A arte de persuadir

Persuadir é uma arte. Porque ronda o mundo das quimeras, do impossível, do inaceitável; porque certas coisas que fazemos quando persuadidos espantam o mundo da lógica e do bom senso. Porque crer que certas barbaridades sejam frutos e consequências de uma ciência, de um processo racional afrontam a prudência. Senão como explicar, por exemplo, o poder de Rasputin, um campesino bêbado, semianalfabeto e insolente que se transformou em guru, curandeiro e profeta da família real russa no início do século XX?
Seu poder de persuasão, seu olhar hipnótico convenciam as mulheres a aceitar “exorcismos erótico-sexuais” como forma de se livrarem do demônio que habitava seus corpos. Ganhou a confiança da czarina Alexandra quando conseguiu, rezando, estancar uma hemorragia do príncipe herdeiro, que era hemofílico. Em poucos anos, estava dentro do palácio real, decidindo até nomeações de ministros, escolhidos sempre entre os mais incapazes.

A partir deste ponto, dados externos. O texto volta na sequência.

(* ===== verification/Conf.v ===== *)
(** * The operator's configuration ([conf/type.go])

    The configuration tree, its validation and the cache URIs.  The YAML
    decoder is a third-party package and [text/template] a template engine:
    compiling and executing a command template are parameters. *)

From S2P Require Import Prelude GoStd Errors Kube Api.
From Stdlib Require Import QArith.

Open Scope Z_scope.

(** ** Data *)

Record CmdConfig := mkCmdConfig {
  cmd_Name : string;
  cmd_Namespace : string;
  cmd_CacheURI : string;
  cmd_Key : string;
  cmd_Roles : string;
  cmd_MPIHostFile : string;
  cmd_ReplicasPerNode : Z;
  cmd_MPIImplementation : string;
}.

(** [template.New("cmdTemplate").Parse] and [Execute]. *)
Class Templates := {
  Template_t : Type;
  ParseTemplate : string → go Template_t;
  ExecuteTemplate : Template_t → CmdConfig → go string;
}.

Record VolumeConfig := mkVolumeConfig {
  vol_Name : string;
  vol_HostPath : string;
}.

Record InitializerConfig `{Templates} := mkInitializerConfig {
  init_Image : string;
  init_Cmd : string;
  init_CmdTemplate : option Template_t;
  init_Envs : gmap string string;
  init_Volumes : list VolumeConfig;
}.

Record ObserverConfig := mkObserverConfig {
  obs_Enabled : bool;
  obs_Service : string;
  obs_NodePort : Z;
  obs_Namespace : string;
  obs_Labels : gmap string string;
}.

Record CacheConfig := mkCacheConfig {
  cache_URI : string;
  cache_Observer : ObserverConfig;
}.

(** The float is only compared with zero. *)
Record RestConfig := mkRestConfig {
  rest_QPS : Q;
  rest_Burst : Z;
}.

Record OperatorConfig := mkOperatorConfig {
  op_Rest : RestConfig;
  op_TTLSecondsAfterSucceeded : option Z;    (* AresJob.TTLSecondsAfterSucceeded *)
}.

Record Configuration `{Templates} := mkConfiguration {
  conf_Operator : OperatorConfig;
  conf_Cache : CacheConfig;
  conf_Initializers : gmap string (option InitializerConfig);
}.

(** ** The cache *)

Definition NodePortEnabled (c : ObserverConfig) : bool := bool_decide (0 < obs_NodePort c).

Definition CacheNodePortEnabled (c : CacheConfig) : bool :=
  obs_Enabled (cache_Observer c) && NodePortEnabled (cache_Observer c).

Definition NodePortURI (c : ObserverConfig) (ips : list string) : string :=
  let ip := Join ips "," in
  let ip := if decide (0 < String.length ip)%nat then ip +:+ ":" +:+ Itoa (obs_NodePort c)
            else Itoa (obs_NodePort c) in
  "nodePort://" +:+ ip.

Definition ObserverURI (c : ObserverConfig) : string :=
  if NodePortEnabled c then NodePortURI c [] else "http://" +:+ obs_Service c.

Definition GetURI (c : CacheConfig) : string :=
  if obs_Enabled (cache_Observer c) then ObserverURI (cache_Observer c) else cache_URI c.

(** ** Validation *)

Definition ObserverValidate (c : ObserverConfig) (prefix : string) : go unit :=
  if NodePortEnabled c then
    if decide (String.length (obs_Namespace c) = 0%nat) then Fail (Errorf (prefix +:+ ".namespace is required"))
    else if decide (size (obs_Labels c) = 0%nat) then Fail (Errorf (prefix +:+ ".labels is required"))
    else Done tt
  else Done tt.

Definition CacheValidate (c : CacheConfig) (prefix : string) : go unit :=
  ObserverValidate (cache_Observer c) (prefix +:+ ".observer").

Definition RestValidate (c : RestConfig) (prefix : string) : go unit :=
  if Qle_bool (rest_QPS c) 0 || bool_decide (rest_Burst c ≤ 0)
  then Fail (Errorf (prefix +:+ ".qps and " +:+ prefix +:+ ".burst must be positive"))
  else Done tt.

Definition OperatorValidate (c : OperatorConfig) (prefix : string) : go unit :=
  RestValidate (op_Rest c) (prefix +:+ ".restConfig").

Section conf.
Context `{Templates, MapOrder}.

Fixpoint validate_volumes (prefix : string) (i : Z) (volumes : list VolumeConfig) : go unit :=
  match volumes with
  | [] => Done tt
  | volume :: volumes =>
      if decide (String.length (vol_Name volume) = 0%nat ∨ String.length (vol_HostPath volume) = 0%nat)
      then Fail (Errorf (prefix +:+ ".volumes[" +:+ Itoa i +:+ "] is not completed"))
      else validate_volumes prefix (i + 1) volumes
  end.

(** The compiled template is stored in the configuration. *)
Definition InitializerValidate (c : InitializerConfig) (prefix : string) : go InitializerConfig :=
  if decide (String.length (init_Image c) = 0%nat) then Fail (Errorf (prefix +:+ ".image is required"))
  else
    match ParseTemplate (init_Cmd c) with
    | Fail err => Fail (Errorf (prefix +:+ ".cmd parse failed: " +:+ error_string err))
    | Crash p => Crash p
    | Done t =>
        _ ← validate_volumes prefix 0 (init_Volumes c);
        Done (mkInitializerConfig _ (init_Image c) (init_Cmd c) (Some t) (init_Envs c) (init_Volumes c))
    end.

(** The receivers are pointers, so validation updates the initializers of
    the configuration. *)
Definition Configuration_Validate (c : Configuration) : go Configuration :=
  _ ← CacheValidate (conf_Cache c) "$.cache";
  _ ← OperatorValidate (conf_Operator c) "$.operator";
  inits ← fold_res (λ inits '(t, initConfig),
      ic ← deref initConfig;
      ic ← InitializerValidate ic ("$." +:+ t);
      Done (<[t := Some ic]> inits))
    (conf_Initializers c) (range 0 (conf_Initializers c));
  Done (mkConfiguration _ (conf_Operator c) (conf_Cache c) inits).

Definition GetCommonConfig (c : Configuration) : go (option InitializerConfig) :=
  match conf_Initializers c !! "common" with
  | Some config => Done config
  | None => Fail (Errorf "common initializer config is not found")
  end.

Definition TTLSecondsAfterSucceeded (c : Configuration) : option Z :=
  seconds ← op_TTLSecondsAfterSucceeded (conf_Operator c);
  Some (wrap64 (seconds * Second)).

Definition GetRestConfig (c : Configuration) : RestConfig := op_Rest (conf_Operator c).
End conf.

Rasputin lembra outro guru que, nos anos 60 e 70, surpreendeu o mundo. Jim Jones também se tornou vistoso por curas fraudulentas. Mas também fazia caridade e arrebanhou uma legião de fieis e também chegou aos poderosos, como a família Carter. Mas quando começaram a desconfiar de suas fraudes; quando descobriram que seus métodos de persuasão passavam por abusos psicológicos e sexuais, partiu dos Estados Unidos e montou uma comunidade utópica na Guiana. Foi onde seu poder de persuasão assumiu sua face mais perversa.
Ordenou que os mais de 900 seguidores ingerissem veneno, o que se transformou no maior suicídio coletivo da História. Talvez alguns tenham sido obrigados a envenenar-se, mas é certo que convenceu a maioria de que morrer era mais importante que viver.
Num caso emblemático para o Brasil, crimes sexuais também estão na base do esfarelamento do “médium” João de Deus. Guru de figuras famosas como Xuxa, João de Deus caiu em desgraça quando se descobriu que sua fama por “curas” e “milagres” servia para abusar da vulnerabilidade e da fé dos que o procuravam. Não percebeu que os desejos humanos ferem de morte nossa inocência. E sucumbiu porque acreditou que seu poder de persuadir esconderia suas falhas.
A gente sempre pensa que as pessoas fazem o bem pelo bem. E as veneramos por isso. E se temos necessidades e medos, acreditamos ainda mais. Mas gurus têm muito de lobos. E lobos têm fomes, as mais diversas. E, para muitos deles, não custa usar o poder sobre outra pessoa para persuadi-la a saciar suas fomes. Só que às vezes custa. É quando o guru explode.
O guru do momento é o “filósofo” Olavo de Carvalho. Seu método é o absurdo, o estapafúrdio. Para reunir seu gado, assovia uma canção ao tosco, ao improvável; dá voz a teorias da conspiração. Quanto mais assevera como verdade factual o devaneio, o ficcional, mais seu canto de sereia convence os desiludidos do mundo. Como o abismo no fim da Terra Plana: se caímos nele, caímos para onde?
Enfim, Rasputin foi assassinado, Jim Jones se suicidou, João de Deus está preso. A fila vai andando.
Para Rasputin, de longe o mais interessante dos gurus, Hermógenes, o Patriarca de Moscou gritou: “Demônio! Em nome de Deus eu o proíbo de tocar o sexo feminino. A Santa Igreja, através de suas orações, cuidou do seu sagrado povo. E agora, tu, escória, o está destruindo”.
Os rasputins modernos, por enquanto, preferem só mandar boletos do aluguel da fé. Mas deve piorar.